Aux États-Unis, la législation varie en fonction des États. Dans neuf d’entre eux – Alaska, Californie, Colorado, Maine, Massachusetts, Nevada, Oregon, Vermont et Washington –  ainsi que dans le district de Columbia, la consommation récréative de cannabis est autorisée. Dans 30 autres États, la marijuana est permise à des fins thérapeutiques. Mais au niveau fédéral, elle reste illégale.

Alors que dans un seul État, le Vermont, la consommation a été autorisée par le parlement, dans d’autres États, la décision a été prise par référendum, comme en Californie, où en novembre 2016, le “oui” à la Proposition 64 (ou California Marijuana Legalization Initiative) a obtenu 57,13% des voix. Avec la Californie et le Canada, le quotidien espagnol El País estime que désormais 75 millions d’adultes vont avoir un accès légal à la consommation de marijuana.

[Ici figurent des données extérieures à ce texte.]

(* ===== verification/Boot.v ===== *)
(** * What the [main] functions do

    A table of the servers (sections they accept, keys they require, queues they create) and the
    theorems that [main] follows it: a server with an incomplete configuration leaves with status 1
    before it created anything, one with a complete configuration starts with exactly the queues of the table,
    empty. *)

From S2P Require Import Prelude Net Checksum Str Addr ShmMessage Shm Startup Transport Arp TcpMeta Link VncFb Log Config Device Mains.

(** ** The table *)

Inductive server : Set := SIcmp | SUdp | SArp | SIp4 | STcp | SNtp | STime | SHttp | SGopher | SVnc | STap | SPromisc.

#[export] Instance server_eq_dec : EqDecision server.
Proof. solve_decision. Defined.

Section Table.
Context {W D : Type} {HT : Transport W} {HI : Iniparser D}.

(** [main], reduced to the queue objects and the names of the queues of others that it passes to [run]. *)
Definition server_main (s : server) (en : environment) (options : list (Z * list Z)) : start W (list queue * list (list Z)) :=
  match s with
  | SIcmp => a ← icmp_main (D := D) en options; mret ([ia_shm a; ia_shm_error a], [ia_out_name a])
  | SUdp => a ← udp_main (D := D) en options; mret ([ua_shm a; ua_shm_upper a], [ua_out_name a; ua_icmp_error_name a])
  | SArp => a ← arp_main (D := D) en options; mret ([aa_shm a; aa_shm_resolver a], [aa_out_name a])
  | SIp4 => a ← ip4_main (D := D) en options;
      mret ([pa_shm a; pa_shm_resolver_replies a; pa_upper_in a; pa_shm_meta a], [pa_link_name a; pa_icmp_error_name a; pa_resolver_name a])
  | STcp => a ← tcp_main (D := D) en options; mret ([ta_shm a; ta_shm_upper a; ta_shm_meta a], [ta_out_name a; ta_icmp_error_name a])
  | SNtp => a ← ntp_main (D := D) en options; mret ([na_shm a], [na_out_name a])
  | STime => a ← time_main (D := D) en options; mret ([na_shm a], [na_out_name a])
  | SHttp => a ← http_main (D := D) en options; mret ([ha_shm a; ha_shm_meta a], [ha_out_name a])
  | SGopher => a ← gopher_main (D := D) en options; mret ([ga_shm a; ga_shm_meta a], [ga_out_name a])
  | SVnc => a ← vnc_main (D := D) en options; mret ([va_shm a; va_shm_meta a], [va_out_name a])
  | STap => a ← tap_main (D := D) en options; mret ([la_shm a; la_shm_meta a], [])
  | SPromisc => a ← promisc_main (D := D) en options; mret ([la_shm a; la_shm_meta a], [])
  end.
(** X27. Every text that [boardToFen] writes passes [validateFen]: it has
    six fields and eight ranks of eight squares each. *)
Theorem boardToFen_is_valid b : validateFen (boardToFen b) = true.
Proof.
  unfold validateFen.
  assert (NE : String.eqb (boardToFen b) "" = false).
  { destruct (String.eqb (boardToFen b) "") eqn:E; [| reflexivity].
    apply String.eqb_eq in E. pose proof (boardToFen_fields b) as F.
    rewrite E in F. discriminate F. }
  rewrite NE, boardToFen_fields. cbn [fenFields List.length Nat.eqb negb nth].
  destruct (placementText_rows (pieces b)) as [R _].
  assert (NP : String.eqb (placementText (pieces b)) "" = false).
  { destruct (String.eqb (placementText (pieces b)) "") eqn:E; [| reflexivity].
    apply String.eqb_eq in E. rewrite E in R. discriminate R. }
  rewrite NP, R. cbn [BOARD_RANKS rev app map List.length Nat.eqb negb forallb].
  rewrite !(proj2 (proj2 (fenRow_facts _ _))). reflexivity.
Qed.

Lemma parseFenRows_placement ps :
  exists ps',
    parseFenRows (rev (map (fenRow ps) (rev BOARD_RANKS))) 8 [] = Normal ps'
    /\ (forall sq, get ps' sq = get ps sq)
    /\ distinctKeys ps' = true.
Proof.
  cbn [BOARD_RANKS rev app map parseFenRows nth].
  destruct (@parseFenRow_fenRow ps R8 (Z.of_nat 7) [] eq_refl) as (a8 & H8 & G8).
  destruct (@parseFenRow_fenRow ps R7 (Z.of_nat 6) a8 eq_refl) as (a7 & H7 & G7).
  destruct (@parseFenRow_fenRow ps R6 (Z.of_nat 5) a7 eq_refl) as (a6 & H6 & G6).
  destruct (@parseFenRow_fenRow ps R5 (Z.of_nat 4) a6 eq_refl) as (a5 & H5 & G5).
  destruct (@parseFenRow_fenRow ps R4 (Z.of_nat 3) a5 eq_refl) as (a4 & H4 & G4).
  destruct (@parseFenRow_fenRow ps R3 (Z.of_nat 2) a4 eq_refl) as (a3 & H3 & G3).
  destruct (@parseFenRow_fenRow ps R2 (Z.of_nat 1) a3 eq_refl) as (a2 & H2 & G2).
  destruct (@parseFenRow_fenRow ps R1 (Z.of_nat 0) a2 eq_refl) as (a1 & H1 & G1).
  rewrite H8. cbn [bindC]. rewrite H7. cbn [bindC]. rewrite H6. cbn [bindC].
  rewrite H5. cbn [bindC]. rewrite H4. cbn [bindC]. rewrite H3. cbn [bindC].
  rewrite H2. cbn [bindC]. rewrite H1. cbn [bindC].
  exists a1. split; [reflexivity |]. split.
  - intro sq. rewrite G1, G2, G3, G4, G5, G6, G7, G8.
    destruct sq as [f r]. cbn [rank get].
    destruct r; cbn; destruct (get ps _); reflexivity.
  - apply (parseFenRow_distinctKeys _ _ _ _
             (parseFenRow_distinctKeys _ _ _ _
             (parseFenRow_distinctKeys _ _ _ _
             (parseFenRow_distinctKeys _ _ _ _
             (parseFenRow_distinctKeys _ _ _ _
             (parseFenRow_distinctKeys _ _ _ _
             (parseFenRow_distinctKeys _ _ _ _
             (parseFenRow_distinctKeys _ _ _ _ (eq_refl : distinctKeys [] = true) H8)
              H7) H6) H5) H4) H3) H2) H1).
Qed.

La finance et les “Big Pharma”

Dans son article, El País met en particulier l’accent sur l’intérêt croissant que le monde de la finance et de l’industrie accorde à la marijuana. Selon le centre de consultation Arcview, il a été dépensé dans le monde 9,5 milliards de dollars en marijuana légale, en 2017, chiffre qui devrait grimper à 12,9 milliards en 2018 et 32 milliards en 2022. Et la récente décision de l’agence fédérale antidrogue (DEA) de classer l’Epidiolex® – premier médicament à base de cannabidiol purifié (CBD) un composant non psychoactif du Cannabis sativa (chanvre) approuvé en juin par la FDA (Agence américaine des produits alimentaires et médicamenteux) – dans l’annexe 5, la catégorie la moins restrictive de la Loi réglementant les substances contrôlées, c’est-à-dire les médicaments à risque minimal de dépendance, a fait monter en bourse (+ 6,2%) le fabricant, GW Pharma, rapporte le journal madrilène.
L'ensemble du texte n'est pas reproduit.